基于改进MobileViT模型的脑肿瘤图像分类研究
Study on Brain Tumor Image Classification Based on Improved MobileViT Model
DOI: 10.12677/csa.2024.149184, PDF,    国家自然科学基金支持
作者: 向思宇, 冯慧芳*:西北师范大学数学与统计学院,甘肃 兰州
关键词: 脑肿瘤图像分类MobileViT轻量级CBAM迁移学习Brain Tumor Image Classification MobileViT Lightweight CBAM Transfer Learning
摘要: 针对目前基于深度学习的脑肿瘤分类算法参数多、计算复杂的问题,提出了一种基于改进MobileViT的轻量级脑肿瘤图像分类模型。首先,在轻量化模型MobileViT中加入卷积块注意力模块(CBAM)以有效地增强局部和全局特征。其次,采用迁移学习方法加快网络模型在脑肿瘤图像上的学习速度,并在训练过程中使用余弦退火算法来优化所提出的轻量化模型,使得模型更好地收敛。最后,在真实脑肿瘤数据集上对本文模型的有效性进行评估,并与现有的最新基线模型(ResNet、DenseNet121、ShuffleNet、EfficientNet、MobileNet和MobileViT)进行比较。实验结果表明,相比于基线模型,本文所提出的模型不仅显著提高了脑肿瘤图像分类的准确性,而且计算复杂度较低,符合在边缘计算中部署深度学习模型的需求。

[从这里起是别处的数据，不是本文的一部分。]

Lemma validMethod_spec_witness :
  snd (validMethod sample_status_request [MethodGet; MethodPost] hstate0) = hstate0
  /\ Values_Get "Allow"
       (respHeader (resp (snd (validMethod sample_status_request
                                 [MethodPost; "PUT"] hstate0))))
     = "POST, PUT".
Proof.
  split.
  - destruct (validMethod_spec sample_status_request [MethodGet; MethodPost] hstate0)
      as (Hin & Hsame & _).
    apply Hsame. apply Hin. left. reflexivity.
  - destruct (validMethod_spec sample_status_request [MethodPost; "PUT"] hstate0)
      as (_ & _ & Hrej).
    apply Hrej. reflexivity.
Defined.

Lemma BindHandler_success_witness :
  let res := sample_Bind_run sample_service 2000
               (sample_bind_body (Decoded {| SkyAddr := sample_skyAddr;
                                             ReqCoinType := "BTC" |})) in
  fst res = Returned tt
  /\ respStatus (resp (snd res)) = Some StatusOK
  /\ respBody (resp (snd res))
     = [JSONBody (marshal_BindResponse
                    {| DepositAddress := sample_btcAddr; CoinType := "BTC" |})]
  /\ hcalls (snd res) = [CallBindAddress sample_skyAddr].
Proof.
  apply (BindHandler_success "BTC" string sample_DecodeBase58Address sample_formatTime
           sample_service sample_hs 2000
           (sample_bind_body (Decoded {| SkyAddr := sample_skyAddr; ReqCoinType := "BTC" |}))
           hstate0 {| SkyAddr := sample_skyAddr; ReqCoinType := "BTC" |} sample_btcAddr).
  - reflexivity.
  - reflexivity.
  - vm_compute. reflexivity.
  - reflexivity.
  - simpl. discriminate.
  - reflexivity.
  - reflexivity.
  - simpl. lia.
  - reflexivity.
Defined.

Lemma handlers_service_error_witness :
  respBody (resp (snd (sample_Bind_run sample_failing_service 2000
                         (sample_bind_body (Decoded {| SkyAddr := sample_skyAddr;
                                                       ReqCoinType := "BTC" |})))))
  = [ErrorBody StatusBadRequest ["max bound addresses reached"]]
  /\ respBody (resp (snd (sample_Status_run sample_failing_service 2000
                            (sample_status_for sample_skyAddr))))
     = [ErrorBody StatusBadRequest ["deposit store unavailable"]].
Proof.
  assert (Hnow : (StartAt (Config sample_hs) < 2000)%Z) by (simpl; lia).
  split.
  - destruct (proj1 (handlers_service_error "BTC" string JString sample_DecodeBase58Address
                       sample_formatTime sample_failing_service sample_hs 2000
                       (sample_bind_body (Decoded {| SkyAddr := sample_skyAddr;
                                                     ReqCoinType := "BTC" |}))
                       hstate0 "max bound addresses reached" eq_refl Hnow)
                {| SkyAddr := sample_skyAddr; ReqCoinType := "BTC" |} "")
      as (_ & Hb & _).
    + reflexivity.
    + vm_compute. reflexivity.
    + reflexivity.
    + simpl. discriminate.
    + reflexivity.
    + reflexivity.
    + reflexivity.
    + exact Hb.
  - destruct (proj2 (handlers_service_error "BTC" string JString sample_DecodeBase58Address
                       sample_formatTime sample_failing_service sample_hs 2000
                       (sample_status_for sample_skyAddr)
                       hstate0 "deposit store unavailable" eq_refl Hnow) [])
      as (_ & Hb & _).
    + reflexivity.
    + vm_compute. discriminate.
    + vm_compute. reflexivity.
    + vm_compute. reflexivity.
    + exact Hb.
Defined.

Lemma handlers_bad_request_witness :
  hlog (snd (sample_Bind_run sample_service 2000 (sample_bind_body (DecodeError "EOF"))))
  = [{| log_level_of := InfoLevel; log_status := Some StatusBadRequest;
        log_error := Some "Invalid json request body: EOF"; log_msg := "" |}]
  /\ respStatus (resp (snd (sample_Bind_run sample_service 2000
                              (sample_bind_body (Decoded {| SkyAddr := "";
                                                            ReqCoinType := "BTC" |})))))
     = Some StatusBadRequest
  /\ respBody (resp (snd (sample_Status_run sample_service 2000 (sample_status_for ""))))
     = [ErrorBody StatusBadRequest []].
Proof.
  split; [|split].
  - destruct (proj1 (handlers_bad_request "BTC" string JString sample_DecodeBase58Address
                       sample_formatTime sample_service sample_hs 2000
                       (sample_bind_body (DecodeError "EOF")) hstate0 eq_refl)
                eq_refl) as [Herr _].
    + vm_compute. reflexivity.
    + destruct (Herr "EOF" eq_refl) as (_ & _ & Hl & _). exact Hl.
  - destruct (proj1 (handlers_bad_request "BTC" string JString sample_DecodeBase58Address
                       sample_formatTime sample_service sample_hs 2000
                       (sample_bind_body (Decoded {| SkyAddr := ""; ReqCoinType := "BTC" |}))
                       hstate0 eq_refl)
                eq_refl) as [_ Hempty].
    + vm_compute. reflexivity.
    + destruct (Hempty {| SkyAddr := ""; ReqCoinType := "BTC" |} eq_refl eq_refl)
        as (Hst & _). exact Hst.
  - destruct (proj2 (handlers_bad_request "BTC" string JString sample_DecodeBase58Address
                       sample_formatTime sample_service sample_hs 2000
                       (sample_status_for "") hstate0 eq_refl))
      as (_ & Hb & _).
    + reflexivity.
    + vm_compute. reflexivity.
    + exact Hb.
Defined.

Lemma handlers_invalid_address_witness :
  respBody (resp (snd (sample_Bind_run sample_service 2000
                         (sample_bind_body (Decoded {| SkyAddr := "abc";
                                                       ReqCoinType := "BTC" |})))))
  = [ErrorBody StatusBadRequest ["Invalid skycoin address: Invalid base58 character"]]
  /\ hcalls (snd (sample_Status_run sample_service 2000 (sample_status_for "abc"))) = [].
Proof.
  split.
  - destruct (proj1 (handlers_invalid_address "BTC" string JString
                       sample_DecodeBase58Address sample_formatTime sample_service
                       sample_hs 2000
                       (sample_bind_body (Decoded {| SkyAddr := "abc";
                                                     ReqCoinType := "BTC" |}))
                       hstate0 "Invalid base58 character" eq_refl)
                {| SkyAddr := "abc"; ReqCoinType := "BTC" |})
      as (_ & Hb & _).
    + reflexivity.
    + vm_compute. reflexivity.
    + reflexivity.
    + simpl. discriminate.
    + reflexivity.
    + reflexivity.
    + exact Hb.
  - destruct (proj2 (handlers_invalid_address "BTC" string JString
                       sample_DecodeBase58Address sample_formatTime sample_service
                       sample_hs 2000 (sample_status_for "abc")
                       hstate0 "Invalid base58 character" eq_refl))
      as (_ & _ & Hc).
    + reflexivity.
    + vm_compute. discriminate.
    + vm_compute. reflexivity.
    + exact Hc.
Defined.

Lemma BindHandler_Accept_header_witness :
  (exists code sent,
      respSent (resp (snd (sample_Bind_run sample_service 2000
                             (sample_bind_request "GET" "text/plain" "BTC"))))
      = Some (code, sent)
      /\ Values_Get "Accept" sent = "application/json"
      /\ fst (sample_Bind_run sample_service 2000
                (sample_bind_request "GET" "text/plain" "BTC")) = Returned tt)
  /\ fst (sample_Bind_run sample_service 2000 (sample_bind_body DecodeNull)) = Panicked.
Proof.
  split.
  - destruct (BindHandler_Accept_header "BTC" string sample_DecodeBase58Address
                sample_formatTime sample_service sample_hs 2000
                (sample_bind_request "GET" "text/plain" "BTC") hstate0 eq_refl)
      as [H | (Hb & _)].
    + exact H.
    + discriminate Hb.
  - destruct (BindHandler_Accept_header "BTC" string sample_DecodeBase58Address
                sample_formatTime sample_service sample_hs 2000
                (sample_bind_body DecodeNull) hstate0 eq_refl)
      as [(code & sent & _ & _ & Hr) | (_ & Hp & _)].
    + vm_compute in Hr. discriminate Hr.
    + exact Hp.
Defined.

Lemma StatusHandler_nonempty_list_witness :
  let s := snd (sample_Status_run sample_deposit_service 2000
                  (sample_status_for sample_skyAddr)) in
  respStatus (resp s) = Some StatusOK
  /\ exists doc, respBody (resp s) = [JSONBody doc]
                 /\ json_field "statuses" doc
                    = Some (JArray [JString "waiting_send"; JString "done"]).
Proof.
  apply (StatusHandler_nonempty_list string JString sample_DecodeBase58Address
           sample_formatTime sample_deposit_service sample_hs 2000
           (sample_status_for sample_skyAddr) hstate0 "waiting_send" ["done"]).
  - reflexivity.
  - reflexivity.
  - vm_compute. discriminate.
  - vm_compute. reflexivity.
  - simpl. lia.
  - vm_compute. reflexivity.
Defined.

Lemma StatusHandler_one_body_witness :
  length (respBody (resp (snd (sample_Status_run sample_failing_service 1000
                                 (sample_status_for "abc"))))) = 1%nat.
Proof.
  apply (StatusHandler_one_body string JString sample_DecodeBase58Address
           sample_formatTime sample_failing_service sample_hs 1000
           (sample_status_for "abc") hstate0).
  reflexivity.
Defined.

Lemma BindHandler_one_body_witness :
  length (respBody (resp (snd (sample_Bind_run sample_failing_service 2000
                                 (sample_bind_request "POST" "application/json" "BTC")))))
  = 1%nat.
Proof.
  apply (BindHandler_one_body "BTC" string sample_DecodeBase58Address
           sample_formatTime sample_failing_service sample_hs 2000
           (sample_bind_request "POST" "application/json" "BTC") hstate0).
  - reflexivity.
  - simpl. discriminate.
  - simpl. intros req Hb _. inversion Hb. reflexivity.
Defined.

Lemma BindHandler_bad_coin_type_witness :
  let s := snd (sample_Bind_run sample_service 2000
                  (sample_bind_request "POST" "application/json" "LTC")) in
  respStatus (resp s) = Some StatusBadRequest
  /\ (exists b, respBody (resp s) = [ErrorBody StatusBadRequest []; b])
  /\ hcalls s = [CallBindAddress sample_skyAddr].
Proof.
  destruct (BindHandler_bad_coin_type "BTC" string sample_DecodeBase58Address
              sample_formatTime sample_service sample_hs 2000
              (sample_bind_request "POST" "application/json" "LTC") hstate0
              {| SkyAddr := sample_skyAddr; ReqCoinType := "LTC" |})
    as (Hst & Hb & Hc).
  - reflexivity.
  - reflexivity.
  - vm_compute. reflexivity.
  - reflexivity.
  - simpl. discriminate.
  - simpl. discriminate.
  - split; [exact Hst|]. split; [exact Hb|]. apply Hc.
    + reflexivity.
    + simpl. lia.
Defined.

Abstract: To address the challenges presented by current deep learning-based brain tumor classification algorithms, which involve numerous parameters and complex computations, we propose a lightweight brain tumor image classification model based on an enhanced version of MobileViT. Firstly, a convolutional block attention module (CBAM) is added to the lightweight model MobileViT to effectively enhance the local and global feature maps. Secondly, a transfer learning approach is used to accelerate the learning speed of the network model on brain tumor images. Additionally, we employ the cosine annealing algorithm to optimize the training process of our proposed lightweight model, facilitating better convergence. Finally, we evaluate the effectiveness of our proposed model on a real brain tumor dataset, comparing it with several state-of-the-art baselines including ResNet, DenseNet121, ShuffleNet, EfficientNet, MobileNet, and MobileViT. The experimental results show that compared to the baseline model, the proposed model in this paper not only significantly improves the accuracy of brain tumor image classification, but also has a lower computational complexity, which meets the requirements of deploying deep learning models in edge computing.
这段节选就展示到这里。